Published by L a u r a in the blog L a u r a's blog. Views: 158

In order for your readers to fully appreciate your story, you must have realistic characters that they can relate to. Why? Everything that happens in your story—the entire plot line—centers around what happens to the characters. If you can’t make your readers connect to your protagonist—if you can’t create that bond between character and reader—no one will care about what happens in your story. For example, would you spend hours on end worrying about the stranger that you heard about on the news who just got in a car accident? I mean…yeah. You would feel bad for him/her. But as soon as the doorbell rang, signaling that the pizza guy had finally arrived with your dinner, your mind would shift back to your personal life. The situation might be a little different, however, if it was your best friend’s name that appeared on the news.

So. How do you make your characters relatable? How can you make your readers care about what happens to your protagonist? Step One: learn your characters from front to back. I mean, if you don’t understand your characters, how do you expect your readers to? Know their quirks, habits, personalities, reactions, mood swings…everything. Among other methods that you can try, such as checking character trait lists or filling out character charts, one of the best ways to get to know your characters is to complete a character interview.

And what the heck is a character interview? …Well, if you read the name, you can kind of figure out that it’s an interview…for a character. ;)

Pretend that you’re a reporter and your character is the interviewee. Now, in order for a character interview to be successful, you should act like it’s really happening.
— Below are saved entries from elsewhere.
(* ===== verification/HTreeFile.v ===== *)
(** * The hash tree on disk (ht_save2 and ht_open of htree.c)

    The layout: the version string, the file size, the height, the node array as
    it is in memory, then for each node its items (all blocks of the chain as
    one), then the dictionary of the codec.  The node array holds the [data]
    pointers of the writing process; the reader overwrites them. *)
From Stdlib Require Import ZArith Lia List.
From stdpp Require Import base numbers list gmap strings.
From S2P Require Import Prelude Hash CText Codec HTree.

(** The string with its zero byte, [sizeof] being 9. *)
Definition HTREE_VERSION : bytes := lit "HTREE001" ++ [0].

(** An item as it lies in a block. *)
Definition item_bytes (it : Item) : bytes :=
  le_bytes 4 (it_pos it) ++ le_bytes 4 (u32 (it_ver it)) ++ le_bytes 2 (it_hash it) ++
  [blen (it_key it)] ++ it_key it.

(** A node as it lies in memory, [addr] being the value of its pointer: bit
    fields from the low end, [flag] always 0. *)
Definition node_bytes (addr : Z) (n : Node) : bytes :=
  le_bytes 2 (b2z (n_is_node n) + 2 * b2z (n_valid n) + 4 * n_depth n) ++
  le_bytes 2 (n_hash n) ++ le_bytes 4 (n_count n) ++ le_bytes 8 addr.

(** The payload of a block: [data->used - DATA_HEAD_SIZE] bytes after the head. *)
Definition payload_bytes (d : Data) : outcome bytes :=
  let b := flat_map item_bytes (d_items d) in
  if blen b <? d_used d - DATA_HEAD_SIZE then Fault
  else Ret (take (Z.to_nat (d_used d - DATA_HEAD_SIZE)) b).

Fixpoint chain_bytes (c : list Data) : outcome bytes :=
  match c with
  | [] => Ret []
  | d :: r =>
      match d_items d with
      | [] => chain_bytes r
      | _ :: _ => b ← payload_bytes d; b' ← chain_bytes r; Ret (b ++ b')
      end
  end.

(** One node's entry in the data section of the file. *)
Definition save_data (n : Node) : outcome bytes :=
  match n_data n with
  | [] => Ret (le_bytes 4 0)
  | c =>
      let count := fold_left (fun s d => s + Z.of_nat (length (d_items d))) c 0 in
      let used := fold_left (fun s d => s + (d_used d - DATA_HEAD_SIZE)) c DATA_HEAD_SIZE - 8 in
      b ← chain_bytes c;
      Ret (le_bytes 4 (u32 used) ++
           (le_bytes 4 0 ++ le_bytes 4 (u32 used) ++ le_bytes 4 (u32 count)) ++ b)
  end.

(** A reader of the file: [fread(ptr, n, 1, f) == 1] needs [n > 0]. *)
Definition fread (n : Z) (f : bytes) : option (bytes * bytes) :=
  if (n <=? 0) || (blen f <? n) then None
  else Some (take (Z.to_nat n) f, drop (Z.to_nat n) f).

Definition read_item (b : bytes) : outcome (Item * bytes) :=
  if blen b <? 11 then Fault else
  match drop 10 b with
  | [] => Fault
  | ksz :: r =>
      if blen r <? ksz then Fault
      else Ret ({| it_pos := le_val (take 4 b); it_ver := s32 (le_val (take 4 (drop 4 b)));
                   it_hash := le_val (take 2 (drop 8 b)); it_key := take (Z.to_nat ksz) r |},
                drop (Z.to_nat ksz) r)
  end.
Fixpoint read_items (k : nat) (b : bytes) : outcome (list Item) :=
  match k with
  | O => Ret []
  | S k' => '(it, r) ← read_item b; l ← read_items k' r; Ret (it :: l)
  end.

(** A node read back; its pointer is not used. *)
Definition read_node (b : bytes) (data : list Data) : Node :=
  let bits := le_val (take 2 b) in
  {| n_is_node := Z.testbit bits 0; n_valid := Z.testbit bits 1;
     n_depth := Z.land (Z.shiftr bits 2) 15;
     n_hash := le_val (take 2 (drop 2 b)); n_count := le_val (take 4 (drop 4 b)); n_data := data |}.

(** The entry of one node: [None] is the failure exit. *)
Definition read_data (f : bytes) : outcome (option (list Data * bytes)) :=
  match fread 4 f with
  | None => Ret None
  | Some (s, f) =>
      let size := s32 (le_val s) in
      if 0 <? size then
        match fread size f with
        | None => Ret None
        | Some (b, f) =>
            if blen b <? 12 then Fault
            else if negb (s32 (le_val (take 4 (drop 4 b))) =? size) then Ret None
            else
              l ← read_items (Z.to_nat (s32 (le_val (take 4 (drop 8 b))))) (drop 12 b);
              Ret (Some ([{| d_size := size + 8; d_used := size + 8; d_items := l |}], f))
        end
      else if size =? 0 then Ret (Some ([], f))
      else Ret None
  end.

Fixpoint read_pool (k : nat) (i : Z) (nodes : bytes) (f : bytes) (r : gmap Z Node)
  : outcome (option (gmap Z Node * bytes)) :=
  match k with
  | O => Ret (Some (r, f))
  | S k' =>
      d ← read_data f;
      match d with
      | None => Ret None
      | Some (d, f) =>
          if blen nodes <? 16 then Fault
          else read_pool k' (i + 1) (drop 16 nodes) f (<[i := read_node (take 16 nodes) d]> r)
      end
  end.

Section File.
Context {C : Type} {KC : KeyCodec C}.

(** The bytes of the node array and of the data section, nodes [i], [i+1], ... *)
Fixpoint save_nodes (k : nat) (addr : Z -> Z) (t : HTree C) (i : Z) : outcome bytes :=
  match k with
  | O => Ret []
  | S k' => n ← node_at t i; b ← save_nodes k' addr t (i + 1); Ret (node_bytes (addr i) n ++ b)
  end.
Fixpoint save_datas (k : nat) (t : HTree C) (i : Z) : outcome bytes :=
  match k with
  | O => Ret []
  | S k' => n ← node_at t i; d ← save_data n; b ← save_datas k' t (i + 1); Ret (d ++ b)
  end.

(** [ht_save2]: the contents of the file, [None] when it returns -1. *)
Definition ht_save2 (addr : Z -> Z) (t : HTree C) : outcome (option bytes) :=
  pool_size ← fetch g_index (t_height t);
  nodes ← save_nodes (Z.to_nat pool_size) addr t 0;
  datas ← save_datas (Z.to_nat pool_size) t 0;
  s ← kc_size (t_dc t);
  d ← kc_dump (t_dc t) s;
  match d with
  | None => Ret None
  | Some d =>
      if negb (blen d =? s) then Ret None
      else
        let body := le_bytes 4 (u32 (t_height t)) ++ nodes ++ datas ++ le_bytes 4 (u32 s) ++ d in
        Ret (Some (HTREE_VERSION ++ le_bytes 8 (u64 (9 + 8 + blen body)) ++ body))
  end.

(** The part of [ht_open] after the node array. *)
Definition open_codec (f : bytes) : outcome (option C) :=
  match fread 4 f with
  | None => Ret None
  | Some (s, f) =>
      let size := s32 (le_val s) in
      if (size <? 0) || (10 * 2 ^ 20 <? size) then Ret None
      else
        match fread size f with
        | None => Ret None
        | Some (b, _) => kc_load kc_new b size
        end
  end.

(** [ht_open(depth, pos, path)] on the contents of the file. *)
Definition ht_open (depth pos : Z) (file : bytes) : outcome (option (HTree C)) :=
  match fread 9 file with
  | None => Ret None
  | Some (v, f) =>
      if negb (bool_decide (v = HTREE_VERSION)) then Ret None else
      match fread 8 f with
      | None => Ret None
      | Some (fs, f) =>
          if negb (s64 (le_val fs) =? blen file) then Ret None else
          match fread 4 f with
          | None => Ret None
          | Some (h, f) =>
              let height := s32 (le_val h) in
              if (height + depth <? 0) || (9 <? height + depth) then Ret None else
              pool_size ← fetch g_index height;
              match fread (s32 (16 * pool_size)) f with
              | None => Ret None
              | Some (nodes, f) =>
                  p ← read_pool (Z.to_nat pool_size) 0 nodes f ∅;
                  match p with
                  | None => Ret None
                  | Some (r, f) =>
                      c ← open_codec f;
                      match c with
                      | None => Ret None
                      | Some c =>
                          Ret (Some {| t_depth := depth; t_pos := pos; t_height := height;
                                       t_block_size := DATA_BLOCK_SIZE; t_root := r; t_dc := c |})
                      end
                  end
              end
          end
      end
  end.
End File.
In other words, write the entire thing in story format. Develop a setting that fits your character’s personality—possibly one that appears in your story—and have him/her react to the questions as if he/she were a real person. Note how your character looks and speaks. Does he/she mumble and keep his/her face toward the ground? Or does he/she stand tall and look you straight in the eye? What is he/she wearing?

Still don’t understand how this works? Check out my sample response in the “Comments” section.

Of course, you need some questions for your interview, right? I’ll list some below. But remember that—depending on your story’s plot—some of these might not apply to you. Answer what you can. And if you think of another question to ask that I don’t have listed here, please feel free to share!

  • Why did you want to come to this place for the interview? (This is referring to the setting that you chose. Does it play a part in the story?)
  • What are your strengths? Weaknesses?
  • Is there anything that you’ve always wanted to do but haven’t done? What’s keeping you from doing it?
  • Are you a morning or night person?
  • What time do you normally get up/go to bed?
  • Do you like to show off?
  • What’s your most prized possession? Why?
  • Do you have one sense that’s more highly developed than another? (In other words, do you see more than you hear or vica-versa? Or do you rely on the famous sixth sense?)
  • What’s the worst thing you’ve ever done? Why did you do it? Did you ever do anything to make up for it? If not, why?
  • Do you have any birthmarks or tattoos?
  • Do you have a hot temper? Or can you keep your cool?
  • Do you get along well with other people? Or would you prefer to be left alone?
  • What’s the scariest thing that has ever happened to you?
  • Does anybody live with you? Who are they? Do you get along with them?
  • Tell me about your parents and siblings if you have/had any. How well do/did you get along with them?
  • What were three things that you liked to do when you were a child?
  • What were you afraid of when you were younger?
  • What is your greatest fear now?
  • What would you change about yourself if you could?
  • Do you have a secret that you’ve never told anyone?
  • What do you want most in the world (or out of this world…whichever…)?
  • Do you believe in destiny?
  • Have you ever been married? If so, how many times? Have you ever been divorced?
  • Are you—or have you ever been—in love? What happened to that person? Did he/she love you back?
  • What is driving you to keep going—to keep fighting toward your goal? Greed? Power? Love? Revenge? Respect from others?
  • Are you a leader or a follower?
  • Do you depend on others or do you handle things for yourself?
  • Are you an optimist or a pessimist?
  • Do you like to crack jokes? Or are you serious all the time?
  • If you could bring someone back to life, who would it be and why would you choose him/her?
  • Are you comfortable with your appearance? If not, what would you change?
  • You’re watching a tear-jerker….What do you do if you’re alone? If you’re around other people?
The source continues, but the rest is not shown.